Personal information
- Full name: Mauro Ezequiel González
- Date of birth: 31 August 1996 (age 29)
- Place of birth: Lanús, Argentina
- Height: 1.78 m (5 ft 10 in)
- Position: Midfielder

Team information
- Current team: Luis Ángel Firpo

Youth career
- Boca Juniors

Senior career*
- Years: Team / Apps / (Gls)
- 2014–2018: Boca Juniors / 3 / (0)
- 2015–2016: → Slovan Bratislava (loan) / 16 / (1)
- 2016–2017: → Talleres II (loan) / – / (–)
- 2017–2018: → Chacarita Juniors (loan) / 9 / (0)
- 2018–2019: Almagro / 11 / (0)
- 2019–2020: Temperley / 18 / (2)
- 2020–2021: Patronato / 6 / (0)
- 2021: Universidad de Concepción / 27 / (2)
- 2022: Cobresal / 20 / (0)
- 2023: Deportes Temuco / 26 / (0)
- 2024–2025: Rangers / 32 / (7)
- 2025: Al-Ain / 13 / (2)
- 2025: San Martín Tucumán / 7 / (0)
- 2026: Rangers / 4 / (1)
- 2026–: Luis Ángel Firpo / 0 / (0)

= Mauro González =

Argentine footballer (born 1996)

Mauro Ezequiel González (born 31 August 1996), commonly known as Mauro González is an Argentine professional footballer who plays as a midfielder for Salvadoran club Luis Ángel Firpo.

==Club career==
On 25 July 2015, ŠK Slovan Bratislava official website announced arrival of Mauro González on a one-year loan with option to buy from Boca Juniors. He made his professional Fortuna Liga debut for Slovan Bratislava against Spartak Myjava on 26 July 2015. Subsequently, he was loaned to Talleres de Córdoba.
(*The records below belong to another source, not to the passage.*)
(** C7 as stated fails on the sum. [two_of_eleven] is a well-formed 11 x 3
    image; 2 of its 11 samples are yellow and 9 are grey, and the three
    percentages returned add up to more than 100.0 (to 100.00000000000001). *)
Lemma rounded_sum_exceeds_100 :
  (exists px, read_ppm ascii_dims (Some two_of_eleven) = Ok (11, 3, px) /\
              len px = 11 * 3 * 3) /\
  analyze_screenshot ascii_dims (Some two_of_eleven) = (pct 2 11, pct 9 11, pct 0 11) /\
  (100 <? pct 2 11 + pct 9 11 + pct 0 11)%float = true.
Proof.
  split; [eexists; split; reflexivity |].
  split; [vm_compute; reflexivity | vm_compute; reflexivity].
Qed.

(** C8, as the code has it. The [try] block of [analyze_screenshot] raises
    exactly when the file cannot be opened or the dimensions line (the first
    line after the header line that does not start with [#]) does not give
    two integers; the magic token, the max-value line and the amount of
    pixel data are never checked. When it raises, the result is [(0, 0, 0)]
    and the loop handles the attempt as it handles that sample. *)
Theorem decode_raises_on_open_or_dimensions :
  forall (parse_dims : list byte -> result (Z * Z)) (fl : file),
    (analyze_try parse_dims fl = Raise <->
     fl = None \/
     exists content, fl = Some content /\
                     parse_dims (fst (dims_line content)) = Raise) /\
    (analyze_try parse_dims fl = Raise ->
     analyze_screenshot parse_dims fl = zero_sample /\
     forall l : locals,
       attempt_body l (observe parse_dims (Screenshot fl)) =
       attempt_body l (Analyzed zero_sample)).
Proof.
  intros parse_dims fl. split.
  - rewrite analyze_try_raises. apply read_ppm_raises.
  - intros H.
    assert (Hz : analyze_screenshot parse_dims fl = zero_sample)
      by (unfold analyze_screenshot; now rewrite H).
    split; [exact Hz |]. intros l. cbn [observe]. now rewrite Hz.
Qed.

(** A file that cannot be opened, and one whose dimensions line holds a
    single number. *)
Lemma decode_raises_on_open_or_dimensions_witness :
  analyze_screenshot ascii_dims None = zero_sample /\
  analyze_screenshot ascii_dims (Some one_dimension) = zero_sample.
Proof.
  split.
  - apply (proj2 (decode_raises_on_open_or_dimensions ascii_dims None)).
    reflexivity.
  - apply (proj2 (decode_raises_on_open_or_dimensions ascii_dims (Some one_dimension))).
    reflexivity.
Defined.

(** C8 as stated fails on truncated data. [truncated] announces 2 x 2 pixels
    and holds 3 of the 12 bytes; the [try] block does not raise and the
    one pixel present is classified. *)
Lemma truncated_pixels_are_classified :
  read_ppm ascii_dims (Some truncated) = Ok (2, 2, [xff; xff; x96]) /\
  len [xff; xff; x96] < 2 * 2 * 3 /\
  analyze_try ascii_dims (Some truncated) = Ok (Some (100, 0, 0)%float) /\
  analyze_screenshot ascii_dims (Some truncated) <> zero_sample.
Proof.
  split; [reflexivity |]. split; [reflexivity |].
  split; [vm_compute; reflexivity |].
  intros H. apply (f_equal (fun s => PrimFloat.eqb (yellow_pct s) 0)) in H.
  vm_compute in H. discriminate.
Qed.

(** C10. Every index visited by the sampling loop is in range with its two
    successors, so the three indexed reads succeed and the loop never
    raises; the result of [analyze_screenshot] is that of the classification
    of the bytes that follow the header, whatever width and height the header
    gives. *)
Theorem sampling_stays_in_the_buffer :
  forall parse_dims : list byte -> result (Z * Z),
    (forall (px : list byte) (i : Z),
        In i (sample_indices px) ->
        (0 <= i /\ i + 2 < len px) /\
        exists r g b, getitem px i = Ok r /\ getitem px (i + 1) = Ok g /\
                      getitem px (i + 2) = Ok b) /\
    (forall px : list byte,
        exists c, count_samples px = Ok c /\
                  total_samples c = Z.of_nat (length (sample_indices px))) /\
    (forall (fl : file) (w h : Z) (px : list byte),
        read_ppm parse_dims fl = Ok (w, h, px) ->
        analyze_try parse_dims fl = classify_try px) /\
    (forall (fl1 fl2 : file) (w1 h1 w2 h2 : Z) (px : list byte),
        read_ppm parse_dims fl1 = Ok (w1, h1, px) ->
        read_ppm parse_dims fl2 = Ok (w2, h2, px) ->
        analyze_screenshot parse_dims fl1 = analyze_screenshot parse_dims fl2).
Proof.
  intros parse_dims. repeat split.
  - apply sample_indices_spec in H. lia.
  - apply sample_indices_spec in H. lia.
  - apply sample_indices_spec in H. destruct H as [H0 [H2 _]].
    destruct (getitem_in_range px i ltac:(lia)) as [r [Hr _]].
    destruct (getitem_in_range px (i + 1) ltac:(lia)) as [g [Hg _]].
    destruct (getitem_in_range px (i + 2) ltac:(lia)) as [b [Hb _]].
    exists r, g, b. now repeat split.
  - intros px. destruct (count_samples_total px) as [c [H1 [_ H3]]].
    exists c. now split.
  - intros fl w h px. apply analyze_of_pixels.
  - intros fl1 fl2 w1 h1 w2 h2 px H1 H2.
    unfold analyze_screenshot.
    rewrite (analyze_of_pixels _ _ _ _ _ H1), (analyze_of_pixels _ _ _ _ _ H2).
    reflexivity.
Qed.

(** The same pixel bytes under headers announcing 2 x 2 and 7 x 9. *)
Lemma sampling_stays_in_the_buffer_witness :
  analyze_screenshot ascii_dims (Some truncated) =
  analyze_screenshot ascii_dims (Some oversold).
Proof.
  apply (proj2 (proj2 (proj2 (sampling_stays_in_the_buffer ascii_dims)))
           (Some truncated) (Some oversold) 2 2 7 9 [xff; xff; x96]);
    reflexivity.
Defined.

(** ** One pass of the loop *)

Lemma captures_app (t u : list event) : captures (t ++ u) = (captures t + captures u)%nat.
Proof. unfold captures. now rewrite filter_app, length_app. Qed.

Lemma closes_after_cons (e : event) (t : list event) (why : close_reason) (n : nat) :
  is_close e = false -> is_screendump e = false ->
  closes_after t why n -> closes_after (e :: t) why n.
Proof.
  intros Hc Hs [pre [-> [Hpre Hn]]]. exists (e :: pre). repeat split.
  - cbn [existsb]. now rewrite Hc.
  - unfold captures in *. cbn [filter]. now rewrite Hs.
Qed.

Lemma closes_after_app (pre t : list event) (why : close_reason) (m n : nat) :
  existsb is_close pre = false -> captures pre = m ->
  closes_after t why n -> closes_after (pre ++ t) why (m + n).
Proof.
  intros Hc Hm [pre' [-> [Hpre Hn]]]. exists (pre ++ pre'). repeat split.
  - now rewrite app_assoc.
  - rewrite existsb_app, Hc, Hpre. reflexivity.
  - rewrite captures_app. lia.
Qed.

Ltac split_tests H :=
  repeat match type of H with
         | context [if ?c then _ else _] => destruct c eqn:?
         end.

(** A pass that does not return makes one capture attempt, calls
    [schedule_close] nowhere and leaves [check_count] alone. *)
Lemma attempt_body_goes_on (l l' : locals) (a : attempt) (evs : list event) :
  attempt_body l a = (l', evs, None) ->
  existsb is_close evs = false /\ captures evs = 1%nat /\
  check_count l' = check_count l.
Proof.
  intros H. destruct a as [| | [[y g] b]]; cbn in H.
  - inversion H; subst. now repeat split.
  - inversion H; subst. now repeat split.
  - unfold grey_and_safety in H. split_tests H; try discriminate H;
      inversion H; subst; now repeat split.
Qed.

(** A pass that returns makes one capture attempt and ends in its only call
    of [schedule_close]. *)
Lemma attempt_body_returns (l l' : locals) (a : attempt) (evs : list event)
    (why : close_reason) :
  attempt_body l a = (l', evs, Some why) -> closes_after evs why 1.
Proof.
  intros H. destruct a as [| | [[y g] b]]; cbn in H; try discriminate H.
  unfold grey_and_safety in H. split_tests H; try discriminate H;
    inversion H; subst;
    match goal with
    | |- closes_after (?a :: ?b :: ?c :: ?d :: nil) _ _ => exists [a; b; c]
    | |- closes_after (?a :: ?b :: ?c :: nil) _ _ => exists [a; b]
    end; now repeat split.
Qed.

(** ** The loop *)

Lemma monitor_loop_unfold (fuel : nat) (is_running : Z -> bool)
    (world : Z -> attempt) (l : locals) :
  monitor_loop (S fuel) is_running world l =
  if is_running (check_count l) && (check_count l <? 80) then
    let '(l', evs, ret) := attempt_body l (world (check_count l)) in
    match ret with
    | Some _ => evs
    | None => evs ++ Sleep 250 :: monitor_loop fuel is_running world (next_attempt l')
    end
  else [ScheduleClose MonitorTimeout].
Proof. reflexivity. Qed.

Lemma closes_after_timeout : closes_after [ScheduleClose MonitorTimeout] MonitorTimeout 0.
Proof. exists []. now repeat split. Qed.

(** [n] passes without a return: the trace starts with their events, which
    hold [n] capture attempts and no call of [schedule_close], and goes on as
    the loop does from the locals reached. *)
Lemma monitor_loop_passes (is_running : Z -> bool) (world : Z -> attempt) (n : nat) :
  forall (fuel : nat) (l l1 : locals),
    (n <= fuel)%nat ->
    run_passes n world l = (l1, None) ->
    (forall k, check_count l <= k < check_count l + Z.of_nat n -> is_running k = true) ->
    check_count l + Z.of_nat n <= 80 ->
    check_count l1 = check_count l + Z.of_nat n /\
    exists pre,
      monitor_loop fuel is_running world l =
      pre ++ monitor_loop (fuel - n) is_running world l1 /\
      existsb is_close pre = false /\ captures pre = n.
Proof.
  induction n as [| n IH]; intros fuel l l1 Hfuel Hrun Hon Hcc.
  - cbn in Hrun. injection Hrun as <-. split; [lia |].
    exists []. rewrite Nat.sub_0_r. now repeat split.
  - destruct fuel as [| fuel]; [lia |].
    cbn [run_passes] in Hrun. rewrite monitor_loop_unfold.
    rewrite (Hon (check_count l)) by lia.
    replace (check_count l <? 80) with true by (symmetry; apply Z.ltb_lt; lia).
    cbn [andb].
    destruct (attempt_body l (world (check_count l))) as [[l' evs] ret] eqn:B.
    destruct ret as [why |]; [discriminate |].
    destruct (attempt_body_goes_on _ _ _ _ B) as [Hc [Hn Hl']].
    destruct (IH fuel (next_attempt l') l1) as [Hcc1 [pre [Heq [Hpre Hcap]]]].
    + lia.
    + exact Hrun.
    + intros k Hk. apply Hon. cbn [next_attempt check_count] in Hk. lia.
    + cbn [next_attempt check_count]. lia.
    + cbn [next_attempt check_count] in Hcc1. split; [lia |].
      exists (evs ++ Sleep 250 :: pre). repeat split.
      * rewrite Heq. cbn [Nat.sub]. now rewrite <- app_assoc.
      * rewrite existsb_app, Hc. cbn [existsb is_close orb]. exact Hpre.
      * rewrite captures_app, Hn. unfold captures in *. cbn [filter is_screendump].
        lia.
Qed.

(** The pass after [n] passes without a return returns: the trace ends there,
    in its only call of [schedule_close], after [n + 1] capture attempts. *)
Lemma monitor_loop_closes_at (is_running : Z -> bool) (world : Z -> attempt)
    (n fuel : nat) (l l1 l2 : locals) (evs : list event) (why : close_reason) :
  (n < fuel)%nat ->
  run_passes n world l = (l1, None) ->
  attempt_body l1 (world (check_count l1)) = (l2, evs, Some why) ->
  (forall k, check_count l <= k <= check_count l + Z.of_nat n -> is_running k = true) ->
  check_count l + Z.of_nat n < 80 ->
  closes_after (monitor_loop fuel is_running world l) why (S n).
Proof.
  intros Hfuel Hrun Hbody Hon Hcc.
  destruct (monitor_loop_passes is_running world n fuel l l1) as [Hcc1 [pre [Heq [Hpre Hcap]]]];
    try assumption; try lia.
  { intros k Hk. apply Hon. lia. }
  rewrite Heq. replace (S n) with (n + 1)%nat by lia.
  apply closes_after_app; try assumption.
  destruct (fuel - n)%nat as [| fuel'] eqn:E; [lia |].
  rewrite monitor_loop_unfold, Hcc1, (Hon (check_count l + Z.of_nat n) ltac:(lia)).
  replace (check_count l + Z.of_nat n <? 80) with true by (symmetry; apply Z.ltb_lt; lia).
  cbn [andb]. rewrite <- Hcc1, Hbody.
  exact (attempt_body_returns _ _ _ _ _ Hbody).
Qed.

(** [n] passes without a return take [check_count] to 80: the loop ends and
    the call after it is the only call of [schedule_close]. *)
Lemma monitor_loop_times_out (is_running : Z -> bool) (world : Z -> attempt)
    (n fuel : nat) (l l1 : locals) :
  (n < fuel)%nat ->
  run_passes n world l = (l1, None) ->
  (forall k, check_count l <= k < check_count l + Z.of_nat n -> is_running k = true) ->
  check_count l + Z.of_nat n = 80 ->
  closes_after (monitor_loop fuel is_running world l) MonitorTimeout n.
Proof.
  intros Hfuel Hrun Hon Hcc.
  destruct (monitor_loop_passes is_running world n fuel l l1) as [Hcc1 [pre [Heq [Hpre Hcap]]]];
    try assumption; try lia.
  rewrite Heq. replace n with (n + 0)%nat at 2 by lia.
  apply closes_after_app; try assumption.
  destruct (fuel - n)%nat as [| fuel'] eqn:E; [lia |].
  rewrite monitor_loop_unfold, Hcc1.
  replace (check_count l + Z.of_nat n <? 80) with false by (symmetry; apply Z.ltb_ge; lia).
  rewrite andb_false_r. exact closes_after_timeout.
Qed.

(** Whatever the passes meet and whenever [self.running] is cleared, the loop
    ends, in its only call of [schedule_close]. *)
Lemma monitor_loop_decides (is_running : Z -> bool) (world : Z -> attempt) (fuel : nat) :
  forall l : locals,
    (0 < fuel)%nat ->
    80 - check_count l < Z.of_nat fuel ->
    exists why n, closes_after (monitor_loop fuel is_running world l) why n.
Proof.
  induction fuel as [| fuel IH]; intros l Hpos Hfuel.
  - lia.
  - rewrite monitor_loop_unfold.
    destruct (is_running (check_count l) && (check_count l <? 80)) eqn:T.
    + apply andb_prop in T. destruct T as [_ T]. apply Z.ltb_lt in T.
      destruct (attempt_body l (world (check_count l))) as [[l' evs] ret] eqn:B.
      destruct ret as [why |].
      * exists why, 1%nat. exact (attempt_body_returns _ _ _ _ _ B).
      * destruct (attempt_body_goes_on _ _ _ _ B) as [Hc [Hn Hl']].
        destruct (IH (next_attempt l')) as [why [n Hcl]].
        { lia. }
        { cbn [next_attempt check_count]. lia. }
        exists why, (1 + n)%nat.
        apply closes_after_app; [exact Hc | exact Hn |].
        now apply closes_after_cons.
    + exists MonitorTimeout, 0%nat. exact closes_after_timeout.
Qed.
For the 2024 season, he signed with Rangers de Talca from Deportes Temuco.

On 1 February 2025, González joined Al-Ain.

After a stint with San Martín de Tucumán, González returned to Rangers for the 2026 season. In May of the same year, he was released after suffering a car accident on 20 March.

Following Rangers de Talca, González moved to El Salvador to play for Luis Ángel Firpo.